Le marché est composé d'un grand nombre d'acheteurs et de vendeurs[2]. Les premiers ont un prix de réserve égal à (3/2)q pour un véhicule de qualité q, tandis que les vendeurs veulent retirer au moins q de leur voiture. On suppose que les acheteurs sont neutres au risque, c'est-à-dire que dans l'ignorance de la qualité du véhicule qu'ils ont en face d'eux, ils l'évaluent à l'espérance de sa qualité, et sont donc prêts à payer 3/2*1/2=3/4.

Si la qualité de chaque véhicule était observable, chaque vendeur pourrait vendre son véhicule à un prix au moins q (puisqu'il existe des acheteurs prêts à payer 3/2q), et chaque voiture serait vendue à un prix entre q et 3/2q.

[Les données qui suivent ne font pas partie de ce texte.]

Definition bget (dev blockno : Z) : M bstate nat :=
  lock_bcache;;
  first ← gets (fun s => b_next (bc_buf s HEAD));
  hit ← loop (S (S NBUFn)) (bget_hit dev blockno) first;
  match hit with
  | Some b => mret b
  | None =>
      last ← gets (fun s => b_prev (bc_buf s HEAD));
      loop (S (S NBUFn)) (bget_recycle dev blockno) last
  end.

Definition bread (dev blockno : Z) : M bstate nat :=
  b ← bget dev blockno;
  x ← gets (fun s => bc_buf s b);
  when (negb (b_valid x)) (disk_rw b false;; modify (upd b (set_valid true)));;
  mret b.

Definition bwrite (b : nat) : M bstate unit :=
  h ← holdingsleep b;
  panic_if (negb h) "bwrite";;
  disk_rw b true.

(** [b->next->prev = b->prev; ...; bcache.head.next = b;] *)
Definition to_front (b : nat) (s : bstate) : bstate :=
  let s := upd (b_next (bc_buf s b)) (set_prev (b_prev (bc_buf s b))) s in
  let s := upd (b_prev (bc_buf s b)) (set_next (b_next (bc_buf s b))) s in
  let s := upd b (set_next (b_next (bc_buf s HEAD))) s in
  let s := upd b (set_prev HEAD) s in
  let s := upd (b_next (bc_buf s HEAD)) (set_prev b) s in
  upd HEAD (set_next b) s.

Definition brelse (b : nat) : M bstate unit :=
  h ← holdingsleep b;
  panic_if (negb h) "brelse";;
  releasesleep b;;
  lock_bcache;;
  modify (upd b (fun x => set_refcnt (u32 (b_refcnt x - 1)) x));;
  x ← gets (fun s => bc_buf s b);
  when (b_refcnt x =? 0) (modify (to_front b));;
  unlock_bcache.

Definition bpin (b : nat) : M bstate unit :=
  lock_bcache;;
  modify (upd b (fun x => set_refcnt (u32 (b_refcnt x + 1)) x));;
  unlock_bcache.

Definition bunpin (b : nat) : M bstate unit :=
  lock_bcache;;
  modify (upd b (fun x => set_refcnt (u32 (b_refcnt x - 1)) x));;
  unlock_bcache.

(** ** The circular list *)

(** Following [next] from [x] visits [l] and then [y]; [prev] goes back. *)
Fixpoint linked (B : nat -> buf) (x : nat) (l : list nat) (y : nat) : Prop :=
  match l with
  | [] => b_next (B x) = y /\ b_prev (B y) = x
  | a :: l' => b_next (B x) = a /\ b_prev (B a) = x /\ linked B a l' y
  end.

(** The cache's list, most recently used first. *)
Definition ring (B : nat -> buf) (order : list nat) : Prop :=
  linked B HEAD order HEAD /\ order ≡ₚ seq 0 NBUFn.

Lemma linked_app B x l1 b l2 y :
  linked B x (l1 ++ b :: l2) y <-> linked B x l1 b /\ linked B b l2 y.
Proof.
  revert x. induction l1 as [|a l1 IH]; intros x; cbn [linked app]; [tauto|]. rewrite IH. tauto.
Qed.

Lemma linked_ext B B' x l y :
  (forall a, a ∈ x :: l -> b_next (B' a) = b_next (B a)) ->
  (forall a, a ∈ l ++ [y] -> b_prev (B' a) = b_prev (B a)) ->
  linked B x l y -> linked B' x l y.
Proof.
  revert x. induction l as [|a l IH]; intros x Hn Hp; cbn [linked].
  - rewrite Hn, Hp by left. tauto.
  - rewrite Hn, Hp by left. intros (H1 & H2 & H3). split; [exact H1|]. split; [exact H2|].
    apply IH; [| |exact H3].
    + intros c Hc. apply Hn. right. exact Hc.
    + intros c Hc. apply Hp. right. exact Hc.
Qed.
(** [write_log]: the cached block goes to its log slot. *)
Lemma write_log_step_wp tail t f x c Q :
  l_n s > tail -> l_start s + tail + 1 = t -> l_block s tail = f ->
  cache_rel dev x c -> c_held c = ∅ -> small_refs c -> t <> f ->
  0 <= t < 2 ^ 31 -> 0 <= f < 2 ^ 31 ->
  Z.of_nat (size (c_refs c)) < NBUF -> is_Some (c_refs c !! f) ->
  (forall x', cache_rel dev x' (c_put t (copy_block (c_view c t) (c_view c f)) c) ->
     Q (inl (tail + 1)) (set_bc x' s)) ->
  wp (write_log_step tail) Q (set_bc x s).
Proof.
  intros Hn Et Ef R Hh Hsm Hne Ht Hf Hsz [n Hr] HQ. pose proof (rel_ok dev x c R) as OK.
  pose proof (co_refs _ OK _ _ Hr) as Hn0.
  unfold write_log_step. apply wp_bind, wp_gets. cbn [l_n set_bc]. replace (tail <? l_n s) with true by lia.
  apply wp_bind, wp_gets. apply wp_bind, wp_gets. cbn [l_start l_block set_bc]. rewrite Et, Ef.
  apply (rule_bread2 t f _ Q x c R Hh Hsm Hne Ht Hf Hsz); [left; eauto|].
  intros b1 b2 x1 Hb R1.
  assert (H2 : c_held (c_read f b2 (c_read t b1 c)) !! b2 = Some f) by apply lookup_insert_eq.
  assert (H1 : c_held (c_read f b2 (c_read t b1 c)) !! b1 = Some t)
    by (cbn; rewrite lookup_insert_ne by congruence; apply lookup_insert_eq).
  apply (rule_bdata b2 f _ Q x1 _ R1 H2). apply (rule_bdata b1 t _ Q x1 _ R1 H1).
  apply (rule_bstore b1 t _ _ Q x1 _ R1 H1). intros x2 R2.
  apply (rule_bwrite b1 t _ Q x2 _ R2 H1). intros x3 R3.
  apply (rule_brelse b2 f _ Q x3 _ R3 H2).
  { cbn. rewrite ref_inc_eq, ref_inc_ne, Hr by congruence. cbn. intros [=]. lia. }
  intros x4 R4. apply (rule_brelse b1 t _ Q x4 _ R4).
  { cbn. rewrite lookup_delete_ne by congruence. exact H1. }
  { cbn. rewrite !fn_lookup_insert. reflexivity. }
  intros x5 R5. apply wp_ret. apply HQ.
  eapply eq_ind; [exact R5|]. unfold c_put, c_release, c_write, c_set, c_read. cbn.
  apply cache_eq; [rewrite fn_lookup_insert; reflexivity | reflexivity | | | rewrite fn_lookup_insert; reflexivity].
  - rewrite !ref_dec_inc; [reflexivity | intros m; apply (co_refs _ OK) |].
    intros m. rewrite ref_inc_ne by congruence. apply (co_refs _ OK).
  - rewrite Hh. apply held_back. exact Hb.
Qed.

(** [install_trans]: the log slot goes to its home block, which is unpinned
    unless this is recovery. *)
Lemma install_step_wp recovering tail t f x c Q :
  l_n s > tail -> l_start s + tail + 1 = t -> l_block s tail = f ->
  cache_rel dev x c -> c_held c = ∅ -> small_refs c -> t <> f ->
  0 <= t < 2 ^ 31 -> 0 <= f < 2 ^ 31 ->
  Z.of_nat (size (c_refs c)) < NBUF ->
  (if recovering : bool then Z.of_nat (size (c_refs c)) + 1 < NBUF else is_Some (c_refs c !! f)) ->
  (forall x', cache_rel dev x' (let c' := c_put f (copy_block (c_view c f) (c_view c t)) c in
                                if recovering then c' else c_unpin f c') ->
     Q (inl (tail + 1)) (set_bc x' s)) ->
  wp (install_step recovering tail) Q (set_bc x s).
Proof.
  intros Hn Et Ef R Hh Hsm Hne Ht Hf Hsz Hroom HQ. pose proof (rel_ok dev x c R) as OK.
  unfold install_step. apply wp_bind, wp_gets. cbn [l_n set_bc]. replace (tail <? l_n s) with true by lia.
  apply wp_bind, wp_gets. apply wp_bind, wp_gets. cbn [l_start l_block set_bc]. rewrite Et, Ef.
  apply (rule_bread2 t f _ Q x c R Hh Hsm Hne Ht Hf Hsz); [destruct recovering; auto|].
  intros b1 b2 x1 Hb R1.
  assert (H2 : c_held (c_read f b2 (c_read t b1 c)) !! b2 = Some f) by apply lookup_insert_eq.
  assert (H1 : c_held (c_read f b2 (c_read t b1 c)) !! b1 = Some t)
    by (cbn; rewrite lookup_insert_ne by congruence; apply lookup_insert_eq).
  apply (rule_bdata b1 t _ Q x1 _ R1 H1). apply (rule_bdata b2 f _ Q x1 _ R1 H2).
  apply (rule_bstore b2 f _ _ Q x1 _ R1 H2). intros x2 R2.
  apply (rule_bwrite b2 f _ Q x2 _ R2 H2). intros x3 R3.
  set (m := copy_block (c_view c f) (c_view c t)).
  set (c3 := c_write f (c_set f m (c_read f b2 (c_read t b1 c)))) in *.
  set (c4 := if recovering then c3 else c_unpin f c3).
  assert (Hstep : forall k : unit -> M (lstate S) (Z + unit),
     (forall x4, cache_rel dev x4 c4 -> wp (k tt) Q (set_bc x4 s)) ->
     wp (when (negb recovering) (bio (bunpin b2)) ≫= k) Q (set_bc x3 s)).
  { intros k Hk. destruct recovering; [exact (Hk x3 R3)|]. cbn [negb when].
    apply (rule_bunpin b2 f _ Q x3 c3 R3 H2); [|exact Hk].
    destruct Hroom as [n Hr]. pose proof (co_refs _ OK _ _ Hr). cbn.
    rewrite ref_inc_eq, ref_inc_ne, Hr by congruence. cbn. lia. }
  apply Hstep. intros x4 R4.
  assert (Hh4 : c_held c4 = c_held c3) by (unfold c4; destruct recovering; reflexivity).
  assert (Ht4 : c_refs c4 !! t = Some (default 0 (c_refs c !! t) + 1)).
  { unfold c4. destruct recovering; cbn; [|rewrite ref_dec_ne by congruence];
      rewrite ref_inc_ne, ref_inc_eq by congruence; reflexivity. }
  apply (rule_brelse b1 t _ Q x4 c4 R4); [rewrite Hh4; exact H1 | |].
  { rewrite Ht4. intros E. assert (Hnone : c_refs c !! t = None).
    { destruct (c_refs c !! t) as [n|] eqn:Er; [|reflexivity]. cbn in E.
      pose proof (co_refs _ OK _ _ Er). injection E as E. lia. }
    apply (co_clean _ OK) in Hnone.
    unfold c4. destruct recovering; cbn; rewrite !fn_lookup_insert_ne by congruence; exact Hnone. }
  intros x5 R5. apply (rule_brelse b2 f _ Q x5 _ R5).
  { cbn. rewrite Hh4, lookup_delete_ne by congruence. exact H2. }
  { intros _. unfold c4. destruct recovering; cbn; rewrite !fn_lookup_insert; reflexivity. }
  intros x6 R6. apply wp_ret. apply HQ.
  eapply eq_ind; [exact R6|]. cbv zeta. fold m.
  assert (Eh : delete b2 (delete b1 (c_held c3)) = c_held c).
  { cbn. rewrite Hh, delete_delete. apply held_back. exact Hb. }
  assert (Er : ref_dec t (c_refs c3) = ref_inc f (c_refs c)).
  { cbn. rewrite ref_inc_comm by congruence. apply ref_dec_inc. intros n.
    rewrite ref_inc_ne by congruence. apply (co_refs _ OK). }
  unfold c4. destruct recovering; unfold c_release, c_put, c_unpin;
    (apply cache_eq; [cbn; rewrite fn_lookup_insert; reflexivity | reflexivity | | exact Eh
                     | cbn; rewrite fn_lookup_insert; reflexivity]).
  - cbn [c_refs]. rewrite Er. apply ref_dec_inc. intros n. apply (co_refs _ OK).
  - cbn [c_refs c_unpin].
    assert (E2 : ref_dec t (ref_dec f (c_refs c3)) = c_refs c).
    { cbn. rewrite ref_dec_inc by (intros n; rewrite ref_inc_ne by congruence; apply (co_refs _ OK)).
      apply ref_dec_inc. intros n. apply (co_refs _ OK). }
    rewrite E2. reflexivity.
Qed.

Si la qualité des voitures n'est pas observable par les acheteurs, alors tout acheteur est prêt à payer 3/4 pour n'importe quel véhicule. Dans ce cas, les détenteurs de véhicules de qualité supérieure à 3/4 ne trouvent pas preneur et quittent le marché. La qualité des véhicules restant est alors comprise entre 0 et 3/4, avec une espérance de qualité de 3/8. Sachant cela, les acheteurs ne sont prêts à payer que 3/2*3/8=9/16, provoquant la sortie des vendeurs de voitures dont la qualité est supérieure à 9/16. En répétant le raisonnement, on déduit qu'il ne reste finalement sur le marché que les véhicules de qualité 0, qui se vendent à un prix nul.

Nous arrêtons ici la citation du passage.